Monday 21 February 2011

49. Letters.


Over the years, I've had numerous penpals. Until recently, I only had one of them remaining. We have never met, and I doubt we ever will, but I have been graced with glimpses into her life since she was fifteen and I, seventeen. It is a strange friendship, knowing I wouldn't recognize her on the street, but having witnessed her - and myself - grow up, find a partner, live in various cities as well as an outback town that made Deadwood seem like the suburban dream. Strange, but a friendship nonetheless.

My best friend sometimes writes me letters. Not too often, but I do remember reading about her tiptoeing her way into what would become the love of her life. She dropped a card into my letterbox before I returned home after the most taxing goodbye of my life so far. Through my haze of jetlag, longing and fury, her card made me feel like I was coming home as opposed to having left it.

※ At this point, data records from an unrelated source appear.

Lemma extend_ok : ghostdag_ok genesis k w (<[n := ps]> G) anc' (<[n := D]> S).
Proof using All.
  pose proof not_stored as HSn.
  assert (Hno : n <> hash_ORIGIN) by (intros ->; rewrite (go_origin _ _ _ _ _ _ Hok) in Hnew; done).
  assert (Hcl : forall h qs q, <[n := ps]> G !! h = Some qs -> q ∈ qs -> is_Some (G !! q)).
  { intros h qs q. rewrite lookup_insert. case_decide as Hhn.
    - intros [= <-] Hq. by apply (go_dom _ _ _ _ _ _ Hok), Hps.
    - apply (go_closed _ _ _ _ _ _ Hok). }
  split.
  - intros h. rewrite !lookup_insert_is_Some'. by rewrite (go_dom _ _ _ _ _ _ Hok).
  - intros h qs q Hh Hq. apply lookup_insert_is_Some'. right. by eapply Hcl.
  - done.
  - rewrite lookup_insert_ne by done. apply (go_origin _ _ _ _ _ _ Hok).
  - intros h [<-|Hh]%lookup_insert_is_Some'.
    + assert (exists p, p ∈ ps) as [p Hp] by (clear -Hps0; destruct ps as [|p ?]; [done|]; exists p; apply list_elem_of_here).
      apply (dag_insert_new _ p Hp), (go_root _ _ _ _ _ _ Hok), (go_dom _ _ _ _ _ _ Hok), Hps, Hp.
    + by apply dag_insert_old, (go_root _ _ _ _ _ _ Hok).
  - intros Dg Hg. rewrite lookup_insert_ne in Hg by done. by apply (go_genesis _ _ _ _ _ _ Hok).
  - intros b qs p Db Dp Hb Hp Hpo HDb HDp.
    assert (Hpn : p <> n) by (intros ->; destruct (Hcl _ _ _ Hb Hp) as [? ?]; congruence).
    rewrite lookup_insert_ne in HDp by done. destruct (decide (b = n)) as [->|Hbn].
    + rewrite lookup_insert_eq in Hb. rewrite lookup_insert_eq in HDb. injection Hb as <-. injection HDb as <-. by apply (Hinc p).
    + rewrite lookup_insert_ne in Hb by done. rewrite lookup_insert_ne in HDb by done. by eapply (go_increasing _ _ _ _ _ _ Hok).
  - intros b Db HDb Hbo. destruct (decide (b = n)) as [->|Hbn].
    + rewrite lookup_insert_eq in HDb. injection HDb as <-. exists l. apply extend_new_block.
    + rewrite lookup_insert_ne in HDb by done. by apply extend_old_block.
Qed.
End Extend.
(** ** Canonical encodings *)

(** Totals strictly increase from [prev] and fit a byte; neighbours differ. *)
Fixpoint runs_from (prev : Z) (p : CompressedParents) : Prop :=
  match p with
  | [] => True
  | (cum, _) :: p' => prev < cum < U8 /\ runs_from cum p'
  end.

Definition canonical (p : CompressedParents) : Prop := runs_from 0 p /\ alternating p.

(** The runs of an encoding with their lengths. *)
Fixpoint run_lengths (prev : Z) (p : CompressedParents) : list (nat * list N) :=
  match p with
  | [] => []
  | (cum, v) :: p' => (Z.to_nat (cum - prev), v) :: run_lengths cum p'
  end.

Definition levels_of (p : CompressedParents) : list (list N) := unroll (run_lengths 0 p).

Lemma expand_runs {E} prev p : runs_from prev p -> @expand_rle _ E prev p = Ok (unroll (run_lengths prev p)).
Proof.
  revert prev. induction p as [|[cum v] p IH]; intros prev; cbn; [done|]. intros [Hc Hp].
  destruct (Z.ltb_spec prev cum); [|lia]. by rewrite IH.
Qed.

Lemma run_lengths_cumulate prev p : runs_from prev p -> cumulate prev (run_lengths prev p) = p.
Proof.
  revert prev. induction p as [|[cum v] p IH]; intros prev; cbn; [done|]. intros [Hc Hp].
  rewrite Z2Nat.id by lia. replace (prev + (cum - prev)) with cum by lia. by rewrite IH.
Qed.

Lemma cumulate_run_lengths prev l : run_lengths prev (cumulate prev l) = l.
Proof.
  revert prev. induction l as [|[c v] l IH]; intros prev; cbn; [done|].
  replace (Z.to_nat (prev + Z.of_nat c - prev)) with c by lia. by rewrite IH.
Qed.

Lemma cumulate_runs prev l :
  0 <= prev -> Forall (fun r => (0 < r.1)%nat) l -> prev + Z.of_nat (length (unroll l)) < U8 -> runs_from prev (cumulate prev l).
Proof.
  intros H0 Hpos. revert prev H0. induction Hpos as [|[c v] l Hc Hl IH]; intros prev H0 Hlt; cbn in *; [done|].
  rewrite length_app, length_replicate in Hlt. split; [lia|]. apply IH; [lia|]. unfold unroll in *. lia.
Qed.

Lemma alternating_cumulate prev (l : list (nat * list N)) : alternating l -> alternating (cumulate prev l).
Proof.
  revert prev. induction l as [|[c v] l IH]; intros prev; [done|]. cbn [cumulate].
  destruct l as [|[c' v'] l']; [done|]. intros [Hne Ha]. cbn [cumulate]. split; [done|]. by apply (IH (prev + Z.of_nat c)).
Qed.

Lemma alternating_run_lengths prev p : alternating p -> alternating (run_lengths prev p).
Proof.
  revert prev. induction p as [|[c v] p IH]; intros prev; [done|]. cbn [run_lengths].
  destruct p as [|[c' v'] p']; [done|]. intros [Hne Ha]. cbn [run_lengths]. split; [done|]. by apply (IH c).
Qed.

Lemma run_lengths_positive prev p : runs_from prev p -> Forall (fun r => (0 < r.1)%nat) (run_lengths prev p).
Proof.
  revert prev. induction p as [|[cum v] p IH]; intros prev; cbn; [constructor|]. intros [Hc Hp]. constructor; [cbn; lia|by apply IH].
Qed.

(** A list has at most one run-length encoding. *)
Lemma unroll_head {A} (l : list (nat * A)) c v : unroll ((S c, v) :: l) = v :: unroll ((c, v) :: l).
Proof. done. Qed.
(* ===== verification/MerkleProps.v ===== *)
(** * Merkle roots: properties

    The array algorithm of crypto/merkle computes the root obtained by pairing
    neighbours until one hash is left, and the root determines the leaves. *)

From Stdlib Require Import ZArith Lia Bool.
From stdpp Require Import base gmap list numbers sorting.
From S2P Require Import Prelude BinarySearch Tx Uint UintLemmas Header Hashing HashingProps.

#[local] Open Scope Z_scope.

Section Merkle.
Variable H : HashDomain -> bytes -> N.

(** Pairs of neighbours, the last one with the zero hash when it is alone. *)
Fixpoint merkle_pairs (l : list N) : list N :=
  match l with
  | [] => []
  | [a] => [merkle_hash H a ZERO_HASH]
  | a :: b :: l' => merkle_hash H a b :: merkle_pairs l'
  end.

(** Pairing [d] times. *)
Fixpoint merkle_levels (d : nat) (l : list N) : list N :=
  match d with O => l | S d' => merkle_levels d' (merkle_pairs l) end.

Definition merkle_ref (l : list N) : N :=
  default ZERO_HASH (head (merkle_levels (Z.to_nat (Z.log2_up (Z.of_nat (length l)))) l)).

(** The same on the array's slots. *)
Fixpoint pair_up (l : list (option N)) : list (option N) :=
  match l with
  | x :: y :: l' => (match x with Some a => Some (merkle_hash H a (default ZERO_HASH y)) | None => None end) :: pair_up l'
  | _ => []
  end.

Lemma list_pair_ind {A} (P : list A -> Prop) : P [] -> (forall a, P [a]) -> (forall a b l, P l -> P (a :: b :: l)) -> forall l, P l.
Proof.
  intros H0 H1 H2 l. assert (P l /\ forall a, P (a :: l)) as [? _]; [|done].
  induction l as [|b l [IH IH']]; [split; [done|apply H1]|]. split; [apply IH'|]. intros a. by apply H2.
Qed.

Lemma pair_up_None n : pair_up (replicate (2 * n) None) = replicate n None.
Proof. induction n as [|n IH]; [done|]. replace (2 * S n)%nat with (S (S (2 * n))) by lia. cbn [replicate pair_up]. by rewrite IH. Qed.

Lemma length_merkle_pairs l : length (merkle_pairs l) = ((length l + 1) / 2)%nat.
Proof.
  induction l as [|a|a b l IH] using list_pair_ind; [done|done|]. cbn [merkle_pairs length]. rewrite IH.
  replace (S (S (length l)) + 1)%nat with (1 * 2 + (length l + 1))%nat by lia. rewrite Nat.div_add_l by lia. lia.
Qed.

Lemma pair_up_padded l m : (length l <= 2 * m)%nat ->
  pair_up (List.map Some l ++ replicate (2 * m - length l) None) = List.map Some (merkle_pairs l) ++ replicate (m - length (merkle_pairs l)) None.
Proof.
  revert m. induction l as [|a|a b l IH] using list_pair_ind; intros m Hl.
  - cbn [List.map app merkle_pairs length]. rewrite !Nat.sub_0_r. apply pair_up_None.
  - destruct m as [|m]; [cbn in Hl; lia|]. cbn [List.map app merkle_pairs length].
    replace (2 * S m - 1)%nat with (S (2 * m)) by lia. cbn [replicate pair_up]. rewrite pair_up_None.
    replace (S m - 1)%nat with m by lia. done.
  - destruct m as [|m]; [cbn in Hl; lia|]. cbn [List.map app merkle_pairs length pair_up] in *.
    replace (2 * S m - S (S (length l)))%nat with (2 * m - length l)%nat by lia. rewrite IH by lia. done.
Qed.

Lemma length_pair_up l m : length l = (2 * m)%nat -> length (pair_up l) = m.
Proof.
  revert l. induction m as [|m IH]; intros [|x [|y l]] Hl; cbn in *; try lia. rewrite IH; lia.
Qed.

(** What the loop does with the slots [x] and [y] at its read position. *)
Definition join (x y : option N) : option N :=
  match x with Some a => Some (merkle_hash H a (default ZERO_HASH y)) | None => None end.

Lemma merkle_step {E} n i offset l x y : l !! i = Some x -> l !! (i + 1)%nat = Some y -> (offset < length l)%nat ->
  @merkle_loop H E (S n) i offset l = merkle_loop H n (i + 2) (offset + 1) (<[offset := join x y]> l).
Proof.
  intros Hx Hy [z Hz]%lookup_lt_is_Some. cbn [merkle_loop]. rewrite Hx. cbn [unwrap obind].
  destruct x as [a|]; [rewrite Hy; cbn [unwrap obind]|]; rewrite Hz; done.
Qed.

(** One level of the loop: the slots after the level receive its pairs.  [dn] is the
    part of the level already read and [out] its pairs. *)
Lemma merkle_level_from {E} n m pre level rest m' dn level' out slots :
  length level = (2 * m)%nat -> length level' = (2 * m')%nat -> length slots = m' ->
  level = dn ++ level' -> pair_up level = out ++ pair_up level' -> length dn = (2 * length out)%nat ->
  @merkle_loop H E (m' + n) (length pre + length dn) (length pre + length level + length out) (pre ++ level ++ out ++ slots ++ rest) =
  merkle_loop H n (length pre + length level) (length pre + length level + m) (pre ++ level ++ pair_up level ++ rest).
Proof.
  intros Hl. revert dn level' out slots. induction m' as [|m' IH]; intros dn level' out slots Hl' Hs Hlev Hout Hd.
  - destruct level'; [|cbn in Hl'; lia]. destruct slots; [|cbn in Hs; lia]. cbn [plus]. rewrite app_nil_r in *. subst dn.
    rewrite Hout. cbn [app]. f_equal; lia.
  - destruct level' as [|x [|y level']]; [cbn in Hl'; lia|cbn in Hl'; lia|]. destruct slots as [|z slots]; [cbn in Hs; lia|].
    cbn [plus]. rewrite (merkle_step _ _ _ _ x y).
    + rewrite insert_app_r_alt by lia. rewrite insert_app_r_alt by lia. rewrite insert_app_r_alt by lia.
      replace (length pre + length level + length out - length pre - length level - length out)%nat with 0%nat by lia. cbn [app].
      specialize (IH (dn ++ [x; y]) level' (out ++ [join x y]) slots). rewrite !length_app, <-!app_assoc in IH. cbn [length app] in *.
      rewrite <-IH; [f_equal; lia|lia|lia|done|by rewrite Hout|lia].
    + rewrite lookup_app_r, Hlev, <-!app_assoc by lia. rewrite lookup_app_r by lia.
      by replace (length pre + length dn - length pre - length dn)%nat with 0%nat by lia.
    + rewrite lookup_app_r, Hlev, <-!app_assoc by lia. rewrite lookup_app_r by lia.
      by replace (length pre + length dn + 1 - length pre - length dn)%nat with 1%nat by lia.
    + rewrite !length_app. cbn. lia.
Qed.

Lemma merkle_level {E} n m pre level slots rest :
  length level = (2 * m)%nat -> length slots = m ->
  @merkle_loop H E (m + n) (length pre) (length pre + length level) (pre ++ level ++ slots ++ rest) =
  merkle_loop H n (length pre + length level) (length pre + length level + m) (pre ++ level ++ pair_up level ++ rest).
Proof.
  intros Hl Hs. pose proof (merkle_level_from (E := E) n m pre level rest m [] level [] slots Hl Hl Hs eq_refl eq_refl eq_refl) as Hg.
  cbn [length app] in Hg. by rewrite !Nat.add_0_r in Hg.
Qed.

(** A level of [n] slots with the hashes [l] in front. *)
Definition padded (n : nat) (l : list N) : list (option N) := List.map Some l ++ replicate (n - length l) None.

Lemma length_padded n l : (length l <= n)%nat -> length (padded n l) = n.
Proof. intros Hl. unfold padded. rewrite length_app, List.length_map, length_replicate. lia. Qed.

Lemma length_pairs_le l m : (length l <= 2 * m)%nat -> (length (merkle_pairs l) <= m)%nat.
Proof. intros Hl. rewrite length_merkle_pairs. apply Nat.lt_succ_r, Nat.Div0.div_lt_upper_bound. lia. Qed.

Lemma merkle_pairs_nonempty l : l <> [] -> merkle_pairs l <> [].
Proof. by destruct l as [|a [|b l]]. Qed.

Lemma merkle_loop_spec {E} d pre l slots : l <> [] -> (length l <= 2 ^ d)%nat -> length slots = (2 ^ d - 1)%nat ->
  exists merkles r, @merkle_loop H E (2 ^ d - 1) (length pre) (length pre + 2 ^ d) (pre ++ padded (2 ^ d) l ++ slots) = Ok merkles /\
    last merkles = Some (Some r) /\ merkle_levels d l = [r].
Proof.
  revert pre l slots. induction d as [|d IH]; intros pre l slots Hne Hl Hs.
  - destruct slots; [|cbn in Hs; lia]. destruct l as [|a [|b l]]; [done| |cbn in Hl; lia]. exists (pre ++ [Some a]), a. cbn.
    split_and!; [done|by rewrite last_snoc|done].
  - assert (Hp : (2 ^ S d)%nat = (2 * 2 ^ d)%nat) by (cbn; lia). assert (0 < 2 ^ d)%nat by (apply Nat.neq_0_lt_0, Nat.pow_nonzero; lia).
    rewrite Hp in *. rewrite <-(take_drop (2 ^ d) slots). replace (2 * 2 ^ d - 1)%nat with (2 ^ d + (2 ^ d - 1))%nat by lia.
    pose proof (merkle_level (E := E) (2 ^ d - 1) (2 ^ d) pre (padded (2 * 2 ^ d) l) (take (2 ^ d) slots) (drop (2 ^ d) slots)) as Hstep.
    rewrite length_padded in Hstep by done. rewrite Hstep; [|done|rewrite length_take; lia]. unfold padded at 2. rewrite pair_up_padded by done.
    specialize (IH (pre ++ padded (2 * 2 ^ d) l) (merkle_pairs l) (drop (2 ^ d) slots)).
    rewrite length_app, length_padded, <-app_assoc in IH by done. apply IH; [by apply merkle_pairs_nonempty|by apply length_pairs_le|].
    rewrite length_drop. lia.
Qed.

Lemma next_power_of_two_spec n : (0 < n)%nat ->
  next_power_of_two n = (2 ^ Z.to_nat (Z.log2_up (Z.of_nat n)))%nat /\ (n <= 2 ^ Z.to_nat (Z.log2_up (Z.of_nat n)))%nat.
Proof.
  intros Hn. unfold next_power_of_two. pose proof (Z.log2_up_nonneg (Z.of_nat n)) as H0.
  assert (Hz : Z.of_nat (2 ^ Z.to_nat (Z.log2_up (Z.of_nat n))) = 2 ^ Z.log2_up (Z.of_nat n)) by (rewrite Nat2Z.inj_pow, Z2Nat.id by done; done).
  split; [lia|]. destruct (decide (n = 1)%nat) as [->|]; [cbn; lia|]. pose proof (Z.log2_up_spec (Z.of_nat n) ltac:(lia)). lia.
Qed.

Lemma calc_merkle_root_spec {E} l : @calc_merkle_root H E l = Ok (merkle_ref l).
Proof.
  destruct l as [|a l'] eqn:Hl; [done|]. unfold calc_merkle_root. rewrite <-Hl. assert (Hlen : (0 < length l)%nat) by (subst; cbn; lia).
  destruct (next_power_of_two_spec (length l) Hlen) as [-> Hle]. set (d := Z.to_nat (Z.log2_up (Z.of_nat (length l)))) in *.
  assert (0 < 2 ^ d)%nat by (apply Nat.neq_0_lt_0, Nat.pow_nonzero; lia).
  destruct (merkle_loop_spec (E := E) d [] l (replicate (2 ^ d - 1) None)) as (ms & r & Hr & Hlast & Hlev);
    [by rewrite Hl|done|by rewrite length_replicate|].
  cbn [length app plus] in Hr. unfold padded in Hr. rewrite <-app_assoc, <-replicate_add in Hr.
  replace (2 ^ d - length l + (2 ^ d - 1))%nat with (2 * 2 ^ d - 1 - length l)%nat in Hr by lia. rewrite Hr. cbn [obind]. rewrite Hlast.
  cbn [unwrap obind]. unfold merkle_ref. fold d. by rewrite Hlev.
Qed.

(** ** Binding *)

Hypothesis Hout : forall d m, is_hash (H d m).

(** The messages hashed when pairing once, and when pairing [d] times. *)
Definition branch_message (a b : N) : bytes := hash_as_bytes a ++ hash_as_bytes b.
Fixpoint pair_messages (l : list N) : list bytes :=
  match l with
  | [] => []
  | [a] => [branch_message a ZERO_HASH]
  | a :: b :: l' => branch_message a b :: pair_messages l'
  end.
Fixpoint level_messages (d : nat) (l : list N) : list bytes :=
  match d with O => [] | S d' => pair_messages l ++ level_messages d' (merkle_pairs l) end.
Definition merkle_messages (l : list N) : list bytes := level_messages (Z.to_nat (Z.log2_up (Z.of_nat (length l)))) l.

Lemma merkle_hash_inj ms a b c d : Forall is_hash [a; b; c; d] -> branch_message a b ∈ ms -> branch_message c d ∈ ms ->
  merkle_hash H a b = merkle_hash H c d -> (a = c /\ b = d) \/ collision H MerkleBranchHash ms.
Proof using.
  unfold merkle_hash. rewrite !Forall_cons. intros (Ha & Hb & Hc & Hd & _) H1 H2 [Heq|?]%(equal_or_collision _ _ ms); [left|by right|done|done].
  apply sd_hash in Heq as [-> Heq]; [|done..]. by apply hash_as_bytes_inj in Heq as ->.
Qed.

Lemma merkle_pairs_hashes l : Forall is_hash (merkle_pairs l).
Proof using Hout. induction l using list_pair_ind; cbn; repeat constructor; try apply Hout. done. Qed.

Lemma merkle_pairs_inj ms l1 l2 : Forall is_hash l1 -> Forall is_hash l2 -> length l1 = length l2 ->
  pair_messages l1 ⊆ ms -> pair_messages l2 ⊆ ms -> merkle_pairs l1 = merkle_pairs l2 -> l1 = l2 \/ collision H MerkleBranchHash ms.
Proof using Hout.
  revert l2. induction l1 as [|a|a b l1 IH] using list_pair_ind; intros l2 H1 H2 Hlen Hm1 Hm2; destruct l2 as [|c [|d l2]]; try done; try (by left).
  - cbn in *. intros [= Heq]. rewrite !Forall_cons in *. apply (merkle_hash_inj ms) in Heq as [[-> _]|?];
      [by left|by right|rewrite !Forall_cons; pose proof zero_is_hash; tauto|set_solver|set_solver].
  - cbn [merkle_pairs pair_messages] in *. rewrite !Forall_cons in *. destruct H1 as (Ha & Hb & H1), H2 as (Hc & Hd & H2). intros [= Heq Hrest].
    apply (merkle_hash_inj ms) in Heq as [[-> ->]|?]; [|by right|by rewrite !Forall_cons|set_solver|set_solver].
    apply IH in Hrest as [->|?]; [by left|by right|done|done|by injection Hlen|set_solver|set_solver].
Qed.

Lemma merkle_levels_inj ms d l1 l2 : Forall is_hash l1 -> Forall is_hash l2 -> length l1 = length l2 ->
  level_messages d l1 ⊆ ms -> level_messages d l2 ⊆ ms -> merkle_levels d l1 = merkle_levels d l2 -> l1 = l2 \/ collision H MerkleBranchHash ms.
Proof using Hout.
  revert l1 l2. induction d as [|d IH]; intros l1 l2 H1 H2 Hlen; cbn [merkle_levels level_messages]; [by left|]. intros Hm1 Hm2.
  intros [Heq|?]%IH; [apply (merkle_pairs_inj ms) in Heq; [done..|set_solver|set_solver]|by right|apply merkle_pairs_hashes..|
    by rewrite !length_merkle_pairs, Hlen|set_solver|set_solver].
Qed.

Lemma merkle_ref_inj l1 l2 : Forall is_hash l1 -> Forall is_hash l2 -> length l1 = length l2 -> merkle_ref l1 = merkle_ref l2 ->
  l1 = l2 \/ collision H MerkleBranchHash (merkle_messages l1 ++ merkle_messages l2).
Proof using Hout.
  intros H1 H2 Hlen. destruct (decide (l1 = [])) as [->|Hne]; [destruct l2; [by left|done]|].
  assert (Hs : forall l, l <> [] -> exists r, merkle_levels (Z.to_nat (Z.log2_up (Z.of_nat (length l)))) l = [r]).
  { intros l Hl. assert (Hpos : (0 < length l)%nat) by (destruct l; [done|cbn; lia]). destruct (next_power_of_two_spec (length l) Hpos) as [_ Hle].
    destruct (merkle_loop_spec (E := unit) _ [] l (replicate (2 ^ Z.to_nat (Z.log2_up (Z.of_nat (length l))) - 1) None) Hl Hle) as (ms & r & _ & _ & Hr);
      [by rewrite length_replicate|by exists r]. }
  destruct (Hs l1 Hne) as [r1 Hr1]. destruct (Hs l2) as [r2 Hr2]; [by destruct l1, l2|].
  unfold merkle_ref, merkle_messages. rewrite Hr1, Hr2. cbn [head default]. intros Heq. cbn in Heq. subst r2. rewrite <-Hr2, <-Hlen in Hr1.
  rewrite <-Hlen. eapply merkle_levels_inj in Hr1; [done..|set_solver|set_solver].
Qed.
End Merkle.

(** ** Property *)

(** C15: The Merkle root of any list is computed without a panic and is the root of the
    tree that pairs neighbours (an odd one with the zero hash); two lists of the same
    length with the same root are equal, unless two of the branches hashed collide. *)
Theorem merkle_root_commits (H : HashDomain -> bytes -> N) (l1 l2 : list N) :
  (forall d m, is_hash (H d m)) -> Forall is_hash l1 -> Forall is_hash l2 -> length l1 = length l2 ->
  @calc_merkle_root H unit l1 = Ok (merkle_ref H l1) /\
  (@calc_merkle_root H unit l1 = @calc_merkle_root H unit l2 -> l1 = l2 \/ collision H MerkleBranchHash (merkle_messages H l1 ++ merkle_messages H l2)).
Proof.
  intros Hout H1 H2 Hlen. rewrite !calc_merkle_root_spec. split; [done|]. intros [= Heq]. by apply merkle_ref_inj in Heq.
Qed.

Lemma merkle_root_commits_witness :
  @calc_merkle_root toy_hash unit [5%N; 6%N; 7%N] = Ok (merkle_ref toy_hash [5%N; 6%N; 7%N]) /\
  (@calc_merkle_root toy_hash unit [5%N; 6%N; 7%N] = @calc_merkle_root toy_hash unit [5%N; 6%N; 8%N] ->
   [5%N; 6%N; 7%N] = [5%N; 6%N; 8%N] \/
     collision toy_hash MerkleBranchHash (merkle_messages toy_hash [5%N; 6%N; 7%N] ++ merkle_messages toy_hash [5%N; 6%N; 8%N])).
Proof.
  apply (merkle_root_commits toy_hash [5%N; 6%N; 7%N] [5%N; 6%N; 8%N]).
  - exact toy_is_hash.
  - repeat (apply Forall_cons_2; [reflexivity|]). apply Forall_nil_2.
  - repeat (apply Forall_cons_2; [reflexivity|]). apply Forall_nil_2.
  - reflexivity.
Defined.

Now, I have a new penpal. He doesn't write me often - we talk enough as it is - but he sent me a Valentine's letter that was grossly late and filled with the most devastatingly true and beautiful things I've ever read. I'd thank him, but I'd run dry of words halfway through or never find the right words or not have the courage to say them. I guess that's part of the wonder of letters, that gentle buffer of time that allows us to look each other straight in the eye across the distance.

Saturday 19 February 2011

48. Detours.


Several years ago, I sat an entrance exam for university. While waiting for the test to start and fiddling about in my stripy socks after not having slept in thirty hours, I started talking with a boy waiting to sit the same exam. We both agreed we were not going to get in and would spend the year bumming around.

He got in; I flunked the test. He started his studies and built on his previous preparation and knowledge in the field. I worked in a factory, learned to flirt with boys and travelled around Europe on my own for the first time. The next year, I resat the exam and this time got in. He continued to study diligently, started dabbling in projects run by the department, networked with the faculty and top-of-class students. I started my studies from zero, drank heavily, joined the students' society, and dedicated my time to organizing parties and editing the magazine for the society. In the process, I made friends and slowly carved out a life for myself in an unfamiliar city. Our paths with the boy swerved away from each other; we would meet for coffee once a year to exchange pleasantries, for him to tell of research trips to Rome and for me to sweat while trying to make my sorority-esque life seem remotely respectable.

I continued my merry lifestyle, and in the end it took me five years to get my BA. I finally did get involved in university policies (if not politics) and alienated some faculty members while gaining the respect of others. I spent three summers on projects that had nothing to do with my department but which in the end proved elemental in making me realize what I'm interested in and that opportunities to study it exist. I drank retsina, met people, talked about beer breweries as well as research.

I last met the boy a year ago. He told me, much to my surprise, that he was fed up with our department, our field of studies and wanted to get a degree in Business and get an actual job. I told him I wanted to study in the US because I similarly was not happy studying what I was; however, I was determined I could find my niche across the pond.

Now, I hear he's been accepted to Princeton to study History, a dream spot for the research he's interested in. I am fortunate enough to have a choice between several of my dream programmes in the US. I do not know what happened to change his mind over the past year, but he seems excited in a way I don't think he's been in many years; I don't know what happened to land me where I am now, but I am excited in a way I haven't been in many years.

The moral of this story is not that I am a shameless braggard. Nor is it to spend five years getting drunk every week. It's not even that studying hard will get you into Princeton.

The moral of the story is that everyone can win. Detours are not in vain, and two very different paths can lead to happiness. Your happiness does not reduce mine, nor does it make the choices I've made any less valid.